Она вскочила, отшвырнув салфетку, и вышла.
Друзья подошли к окну, провожая взглядом узкую, дерганую фигуру.
– Саша, кажется, мы породили монстра, – убитым голосом проговорил Огарев. – Ведь если он дорвется до власти, наши головы полетят в корзину!
– Не дорвется, – спокойно ответил умный Александр Иванович. – Наверху не дураки сидят. До чего этот пролаз дорвется, так это до Сибири. А мы отсюда станем пламенно бороться за его освобождение.
Комментарий
В начале курса я говорил о том, что главное в произведении – актуальность для автора. Проза, которой вы надеетесь пробудить живое чувство в читателе – неважно, доброе или злое – должна вызывать не менее живую реакцию у вас самого. Вы пишете, потому что вам это нужно. Чем острее нужда, тем заряженней текст.
Моя авторская задача в данном случае заключалась в том, чтобы посмотреть на себя и свое окружение саркастическим взглядом. Периодически необходимо это делать. И глумлюсь я здесь не над Герценом, а над собой.
«Что за злобная чушь! – скажет, дочитав, читатель. – Герцен и Чернышевский были совсем не такими!».
«Что за злобная чушь! – скажет, дописав, автор. – Я и мои товарищи совсем не такие! Или, по крайней мере, не должны быть такими».
И будет автору польза.
Урок седьмой
Действенный анализ
Unknown artist. London bridge. 1872. Engraving. iStock.com.
Проходных персонажей не бывает
На втором занятии мы говорили о том, что даже персонаж, едва мелькающий в тексте, должен произнести свое «кушать подано» так, чтобы перед читателем, пускай на миг, возник живой человек.
Это как в жизни. У нас нет ни времени, ни возможности узнать что-либо о большинстве людей, которые каждый день проходят мимо, но по ним видно, что они не статисты, что они
Оживить героя, занимающего в книге много места, легко. Вы можете про него рассказать, показать поступки, дать ему высказаться, даже подслушать мысли. Самое трудное – оживить миманс. Но если у писателя это не получается, волшебный эффект переноса в другую реальность не возникает.

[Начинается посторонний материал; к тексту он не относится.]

(** C5: adding is idempotent.  For every path, a second [addRepo] in the
    same world gives the state of the first: same membership map, same
    watcher subscriptions, same log.  When the path qualified at the first
    call it is a member afterwards, and a second call changes nothing
    whatever the file system has become.  Adding a path that is already
    watched, or one that does not qualify, returns the state unchanged, so
    nothing is logged. *)
Theorem addRepo_idempotent (w w' : World) (path : string) (st : State) :
  addRepo w path (addRepo w path st) = addRepo w path st /\
  (Stat w (Clean path) = FileInfo true ->
   Stat w (targetPath st (Clean path)) = FileInfo true ->
   is_Some (currentlyWatching (addRepo w path st) !! Clean path) /\
   addRepo w' path (addRepo w path st) = addRepo w path st) /\
  (is_Some (currentlyWatching st !! Clean path) -> addRepo w path st = st) /\
  (Stat w (Clean path) <> FileInfo true \/
   Stat w (targetPath st (Clean path)) <> FileInfo true ->
   addRepo w path st = st).
Proof.
  assert (Hmem : Stat w (Clean path) = FileInfo true ->
                 Stat w (targetPath st (Clean path)) = FileInfo true ->
                 is_Some (currentlyWatching (addRepo w path st) !! Clean path)).
  { intros Hd Ht. destruct (currentlyWatching st !! Clean path) as [b|] eqn:Hm.
    - rewrite addRepo_member by (rewrite Hm; by eexists). rewrite Hm. by eexists.
    - rewrite addRepo_fresh by done. simpl. rewrite lookup_insert_eq. by eexists. }
  split; [|split; [|split]].
  - destruct (isDirectory (Stat w (Clean path))) eqn:Hd.
    + destruct (isDirectory (Stat w (targetPath st (Clean path)))) eqn:Ht.
      * apply isDirectory_true in Hd, Ht. apply addRepo_member. by apply Hmem.
      * rewrite (addRepo_unqualified w path st); [apply addRepo_unqualified|];
          right; intros Hs; apply isDirectory_true in Hs; congruence.
    + rewrite (addRepo_unqualified w path st); [apply addRepo_unqualified|];
        left; intros Hs; apply isDirectory_true in Hs; congruence.
  - intros Hd Ht. split; [by apply Hmem|]. apply addRepo_member. by apply Hmem.
  - apply addRepo_member.
  - apply addRepo_unqualified.
Qed.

Сравните две пьесы из школьной программы: «Горе от ума» и «Ревизор». У Грибоедова герой со всех сторон окружен какими-то масками театра Но – не людьми, а ходячими функциями. У Гоголя же даже Бобчинский с Добчинским существуют собственной жизнью, остающейся за рамками повествования, но явственно ощутимой. При том что это почти близнецы, одного с другими не спутаешь: «Не перебивайте, Петр Иванович, пожалуйста, не перебивайте; вы не расскажете, ей-богу не расскажете! Вы пришепетываете, у вас, я знаю, один зуб во рту со свистом». (Разумеется, Грибоедов расчеловечивает несимпатичный ему московский бомонд специально – ему и нужно показать живого человека в окружении мертвенной толпы «нескладных умников, лукавых простяков, старух зловещих, стариков, дряхлеющих над выдумками, вздором»).
Но в театральном спектакле текстуально невнятную Софью или плоского Фамусова вытянет игра хороших артистов. Вам же придется труднее, чем Грибоедову. Режиссер и актеры вам на помощь не придут. Поэтому пишите не по-грибоедовски, а по-гоголевски.